### Data to examine ###

(* ===== verification/UnixFsAdd.v ===== *)
(** * Adding a file to a repository

    The stream of src/unixfs/add.rs that feeds buffers to a [FileAdder], stores
    the blocks that come out and reports its progress, up to the identifier of
    the root.  What follows, wrapping in a directory, pinning and providing, is in
    UnixFsWrap.v. *)
From stdpp Require Import base gmap list strings.
From Stdlib Require Import Strings.Byte.
From S2P Require Import Prelude Protobuf UnixFsPb FileTree FileAdder.

Module UnixFsAdd.
Import FileTree FileAdder.

Section add.
  Context {ids : Ids} {cc : CidCodec} {qp : QuickProtobuf}.
  (** The repository: [Block::new] checks an identifier against the bytes (crate
      [libipld]), [put_block] stores a block. *)
  Context {Repo Error IoError : Type}.
  Context (block_new : Cid → list byte → result Block Error).
  Context (put_block : Block → Repo → result Cid Error * Repo).

Inductive AddError := BlockError (e : Error) | StreamError (e : IoError).

Inductive UnixfsStatus :=
  | ProgressStatus (written : Z) (total_size : option Z)
  | CompletedStatus (root : Cid) (written : Z) (total_size : option Z)
  | FailedStatus (written : Z) (total_size : option Z) (error : option AddError).

(** The [for (cid, block) in blocks] loops; they end at the first error. *)
Fixpoint put_blocks (blocks : list Block) (last_cid : option Cid) (repo : Repo) :
    result (option Cid) Error * Repo :=
  match blocks with
  | [] => (Ok last_cid, repo)
  | (cid, block) :: blocks =>
      match block_new cid block with
      | Err e => (Err e, repo)
      | Ok block =>
          match put_block block repo with
          | (Ok _, repo) => put_blocks blocks (Some cid) repo
          | (Err e, repo) => (Err e, repo)
          end
      end
  end.

(** The loop over one buffer; an error carries how much was written before. *)
Fixpoint add_buffer (fuel : nat) (buffer : list byte) (a : FileAdder) (written : Z) (repo : Repo) :
    outcome (result (FileAdder * Z) (Z * Error) * Repo) :=
  match fuel with
  | O => OutOfFuel
  | S fuel =>
      if bool_decide (buffer = []) then mret (Ok (a, written), repo)
      else
        r ← push buffer a;
        let '(blocks, consumed, a) := r in
        match put_blocks blocks None repo with
        | (Err e, repo) => mret (Err (written, e), repo)
        | (Ok _, repo) =>
            written ← usize_add written consumed;
            add_buffer fuel (drop (Z.to_nat consumed) buffer) a written repo
        end
  end.

(** The [while let Some(buffer)] loop: the statuses and, unless it failed, the
    adder at the end of the stream. *)
Fixpoint add_loop (stream : list (result (list byte) IoError)) (total_size : option Z)
    (a : FileAdder) (written : Z) (repo : Repo) :
    outcome (list UnixfsStatus * option (FileAdder * Z) * Repo) :=
  match stream with
  | [] => mret ([], Some (a, written), repo)
  | Err e :: _ => mret ([FailedStatus written total_size (Some (StreamError e))], None, repo)
  | Ok buffer :: stream =>
      r ← add_buffer (S (length buffer)) buffer a written repo;
      match r with
      | (Err (written, e), repo) =>
          mret ([FailedStatus written total_size (Some (BlockError e))], None, repo)
      | (Ok (a, written), repo) =>
          r ← add_loop stream total_size a written repo;
          let '(statuses, a, repo) := r in
          mret (ProgressStatus written total_size :: statuses, a, repo)
      end
  end.

Definition add (chunk : Chunker) (total_size : option Z)
    (stream : list (result (list byte) IoError)) (repo : Repo) :
    outcome (list UnixfsStatus * Repo) :=
  bc ← with_branching_factor 174;
  r ← add_loop stream total_size (build chunk (Balanced bc)) 0%Z repo;
  let '(statuses, a, repo) := r in
  let statuses := ProgressStatus 0 total_size :: statuses in
  match a with
  | None => mret (statuses, repo)
  | Some (a, written) =>
      blocks ← finish a;
      match put_blocks blocks None repo with
      | (Err e, repo) =>
          mret (statuses ++ [FailedStatus written total_size (Some (BlockError e))], repo)
      | (Ok last_cid, repo) =>
          match last_cid with
          | Some cid => mret (statuses ++ [CompletedStatus cid written total_size], repo)
          | None => mret (statuses ++ [FailedStatus written total_size None], repo)
          end
      end
  end.

(** ** Running it on a repository that accepts every valid block *)
Section accepting.
  Context (stored : Repo → list Block).
  Context (Hnew : ∀ b, block_new (sha2_256_v0 b) b = Ok (sha2_256_v0 b, b)).
  Context (Hput : ∀ b r, (put_block b r).1 = Ok b.1 ∧ stored (put_block b r).2 = stored r ++ [b]).

Lemma put_blocks_ok blocks last_cid repo :
  Forall hashed blocks →
  ∃ repo', put_blocks blocks last_cid repo =
      (Ok (match last blocks.*1 with Some c => Some c | None => last_cid end), repo') ∧
    stored repo' = stored repo ++ blocks.
Proof.
  intros Hb. revert last_cid repo. induction Hb as [|[c b] blocks Hc _ IH]; intros last_cid repo.
  { exists repo. by rewrite app_nil_r. }
  cbn [put_blocks]. unfold hashed in Hc. simpl in Hc. subst c. rewrite Hnew.
  destruct (Hput (sha2_256_v0 b, b) repo) as [H1 H2].
  destruct (put_block _ repo) as [res repo1]. simpl in H1, H2. subst res.
  destruct (IH (Some (sha2_256_v0 b)) repo1) as (repo' & Hrun & Hst). exists repo'.
  rewrite Hrun, fmap_cons, last_cons. split; [by destruct (last blocks.*1)|].
  by rewrite Hst, H2, <-(assoc_L (++)).
Qed.

Lemma add_buffer_ok fuel buffer a blks a' written repo :
  push_buffer fuel buffer a = Done (blks, a') → (0 ≤ written)%Z →
  (written + vec_len buffer ≤ usize_max)%Z →
  ∃ repo', add_buffer fuel buffer a written repo =
      Done (Ok (a', (written + vec_len buffer)%Z), repo') ∧
    stored repo' = stored repo ++ blks.
Proof.
  revert buffer a blks written repo. induction fuel as [|fuel IH]; intros buffer a blks written repo Hr Hw Hlen;
    [done|].
  cbn [push_buffer] in Hr. cbn [add_buffer]. case_bool_decide as Hb.
  { inv_outcome. exists repo. by rewrite Z.add_0_r, app_nil_r. }
  apply bind_Done in Hr as ([[bl n] a1] & Hp & Hr). apply bind_Done in Hr as ([more a2] & Hp2 & Hr).
  inv_outcome. destruct (push_hashed _ _ _ _ _ Hp) as [Hh Hn]. rewrite Hp. cbn [mbind outcome_bind].
  destruct (put_blocks_ok bl None repo Hh) as (repo1 & Hput1 & Hst1). rewrite Hput1.
  unfold usize_add. rewrite checked_ok by lia. cbn [mbind outcome_bind].
  destruct (IH _ _ _ (written + n)%Z repo1 Hp2) as (repo' & Hrun & Hst); [lia| |].
  { unfold vec_len in *. rewrite length_drop. lia. }
  exists repo'. rewrite Hrun. split; [|by rewrite Hst, Hst1, <-(assoc_L (++))].
  replace (written + n + vec_len (drop (Z.to_nat n) buffer))%Z with (written + vec_len buffer)%Z; [done|].
  unfold vec_len in *. rewrite length_drop. lia.
Qed.

Lemma add_loop_ok buffers total_size a blks a' written repo :
  push_buffers buffers a = Done (blks, a') → (0 ≤ written)%Z →
  (written + vec_len (concat buffers) ≤ usize_max)%Z →
  ∃ statuses repo', add_loop (Ok <$> buffers) total_size a written repo =
      Done (statuses, Some (a', (written + vec_len (concat buffers))%Z), repo') ∧
    stored repo' = stored repo ++ blks.
Proof.
  revert a blks written repo. induction buffers as [|b buffers IH]; intros a blks written repo Hr Hw Hlen.
  { cbn in Hr. inv_outcome. exists [], repo. cbn. by rewrite Z.add_0_r, app_nil_r. }
  cbn [push_buffers] in Hr. apply bind_Done in Hr as ([bl a1] & Hp & Hr).
  apply bind_Done in Hr as ([more a2] & Hp2 & Hr).
  unfold mret, outcome_ret in Hr. injection Hr as <- <-.
  cbn [concat] in *. rewrite Pb.vec_len_app in *. pose proof (Pb.vec_len_nonneg (concat buffers)).
  pose proof (Pb.vec_len_nonneg b).
  cbn [fmap list_fmap add_loop].
  destruct (add_buffer_ok _ _ _ _ _ written repo Hp) as (repo1 & Hrun1 & Hst1); [lia|lia|].
  rewrite Hrun1. cbn [mbind outcome_bind].
  destruct (IH _ _ (written + vec_len b)%Z repo1 Hp2) as (sts & repo' & Hrun & Hst); [lia|lia|].
  rewrite Hrun. cbn [mbind outcome_bind]. eexists _, repo'. split; [|by rewrite Hst, Hst1, <-(assoc_L (++))].
  by rewrite Z.add_assoc.
Qed.
End accepting.
End add.
End UnixFsAdd.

###

■ Your objective
Having output the line that contains "(** The [for", stop. Every line before it, back to the first line of the data, must be reproduced exactly.

■ Finished task
(* ===== verification/UnixFsAdd.v ===== *)
(** * Adding a file to a repository

    The stream of src/unixfs/add.rs that feeds buffers to a [FileAdder], stores
    the blocks that come out and reports its progress, up to the identifier of
    the root.  What follows, wrapping in a directory, pinning and providing, is in
    UnixFsWrap.v. *)
From stdpp Require Import base gmap list strings.
From Stdlib Require Import Strings.Byte.
From S2P Require Import Prelude Protobuf UnixFsPb FileTree FileAdder.

Module UnixFsAdd.
Import FileTree FileAdder.

Section add.
  Context {ids : Ids} {cc : CidCodec} {qp : QuickProtobuf}.
  (** The repository: [Block::new] checks an identifier against the bytes (crate
      [libipld]), [put_block] stores a block. *)
  Context {Repo Error IoError : Type}.
  Context (block_new : Cid → list byte → result Block Error).
  Context (put_block : Block → Repo → result Cid Error * Repo).

Inductive AddError := BlockError (e : Error) | StreamError (e : IoError).

Inductive UnixfsStatus :=
  | ProgressStatus (written : Z) (total_size : option Z)
  | CompletedStatus (root : Cid) (written : Z) (total_size : option Z)
  | FailedStatus (written : Z) (total_size : option Z) (error : option AddError).

(** The [for (cid, block) in blocks] loops; they end at the first error. *)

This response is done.